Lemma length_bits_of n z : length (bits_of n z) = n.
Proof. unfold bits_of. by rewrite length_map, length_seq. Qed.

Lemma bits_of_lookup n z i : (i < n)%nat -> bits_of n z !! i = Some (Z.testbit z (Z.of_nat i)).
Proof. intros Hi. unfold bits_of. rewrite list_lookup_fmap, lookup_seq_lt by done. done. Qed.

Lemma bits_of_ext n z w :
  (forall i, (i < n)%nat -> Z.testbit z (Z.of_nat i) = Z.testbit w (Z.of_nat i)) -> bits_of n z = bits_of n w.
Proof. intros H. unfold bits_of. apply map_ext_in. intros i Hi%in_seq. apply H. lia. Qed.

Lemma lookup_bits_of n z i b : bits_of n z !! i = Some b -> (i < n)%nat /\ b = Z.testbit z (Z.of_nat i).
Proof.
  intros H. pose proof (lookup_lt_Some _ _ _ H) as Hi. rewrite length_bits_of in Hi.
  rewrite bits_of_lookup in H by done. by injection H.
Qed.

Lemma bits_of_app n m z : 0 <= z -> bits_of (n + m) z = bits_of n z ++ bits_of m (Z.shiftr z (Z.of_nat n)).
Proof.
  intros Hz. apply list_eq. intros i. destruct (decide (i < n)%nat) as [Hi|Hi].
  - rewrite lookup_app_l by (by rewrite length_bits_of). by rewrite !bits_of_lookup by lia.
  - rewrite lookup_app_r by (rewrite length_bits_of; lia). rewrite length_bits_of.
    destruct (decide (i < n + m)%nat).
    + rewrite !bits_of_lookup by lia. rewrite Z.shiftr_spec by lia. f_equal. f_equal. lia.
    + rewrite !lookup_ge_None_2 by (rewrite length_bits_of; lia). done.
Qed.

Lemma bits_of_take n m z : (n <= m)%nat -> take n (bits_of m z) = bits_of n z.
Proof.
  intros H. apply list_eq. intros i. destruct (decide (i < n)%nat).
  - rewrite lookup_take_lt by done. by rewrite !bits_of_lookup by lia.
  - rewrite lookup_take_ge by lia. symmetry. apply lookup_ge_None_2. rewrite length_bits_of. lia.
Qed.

------------------------------------

** What is required **
Using the records above as the source, restate each line verbatim.

** The answer **
Lemma length_bits_of n z : length (bits_of n z) = n.
Proof. unfold bits_of. by rewrite length_map, length_seq. Qed.

Lemma bits_of_lookup n z i : (i < n)%nat -> bits_of n z !! i = Some (Z.testbit z (Z.of_nat i)).
Proof. intros Hi. unfold bits_of. rewrite list_lookup_fmap, lookup_seq_lt by done. done. Qed.

Lemma bits_of_ext n z w :
  (forall i, (i < n)%nat -> Z.testbit z (Z.of_nat i) = Z.testbit w (Z.of_nat i)) -> bits_of n z = bits_of n w.
Proof. intros H. unfold bits_of. apply map_ext_in. intros i Hi%in_seq. apply H. lia. Qed.

Lemma lookup_bits_of n z i b : bits_of n z !! i = Some b -> (i < n)%nat /\ b = Z.testbit z (Z.of_nat i).
Proof.
  intros H. pose proof (lookup_lt_Some _ _ _ H) as Hi. rewrite length_bits_of in Hi.
  rewrite bits_of_lookup in H by done. by injection H.
Qed.

Lemma bits_of_app n m z : 0 <= z -> bits_of (n + m) z = bits_of n z ++ bits_of m (Z.shiftr z (Z.of_nat n)).
Proof.
  intros Hz. apply list_eq. intros i. destruct (decide (i < n)%nat) as [Hi|Hi].
  - rewrite lookup_app_l by (by rewrite length_bits_of). by rewrite !bits_of_lookup by lia.
  - rewrite lookup_app_r by (rewrite length_bits_of; lia). rewrite length_bits_of.
    destruct (decide (i < n + m)%nat).
    + rewrite !bits_of_lookup by lia. rewrite Z.shiftr_spec by lia. f_equal. f_equal. lia.
    + rewrite !lookup_ge_None_2 by (rewrite length_bits_of; lia). done.
Qed.

Lemma bits_of_take n m z : (n <= m)%nat -> take n (bits_of m z) = bits_of n z.
Proof.
  intros H. apply list_eq. intros i. destruct (decide (i < n)%nat).
  - rewrite lookup_take_lt by done. by rewrite !bits_of_lookup by lia.
  - rewrite lookup_take_ge by lia. symmetry. apply lookup_ge_None_2. rewrite length_bits_of. lia.
Qed.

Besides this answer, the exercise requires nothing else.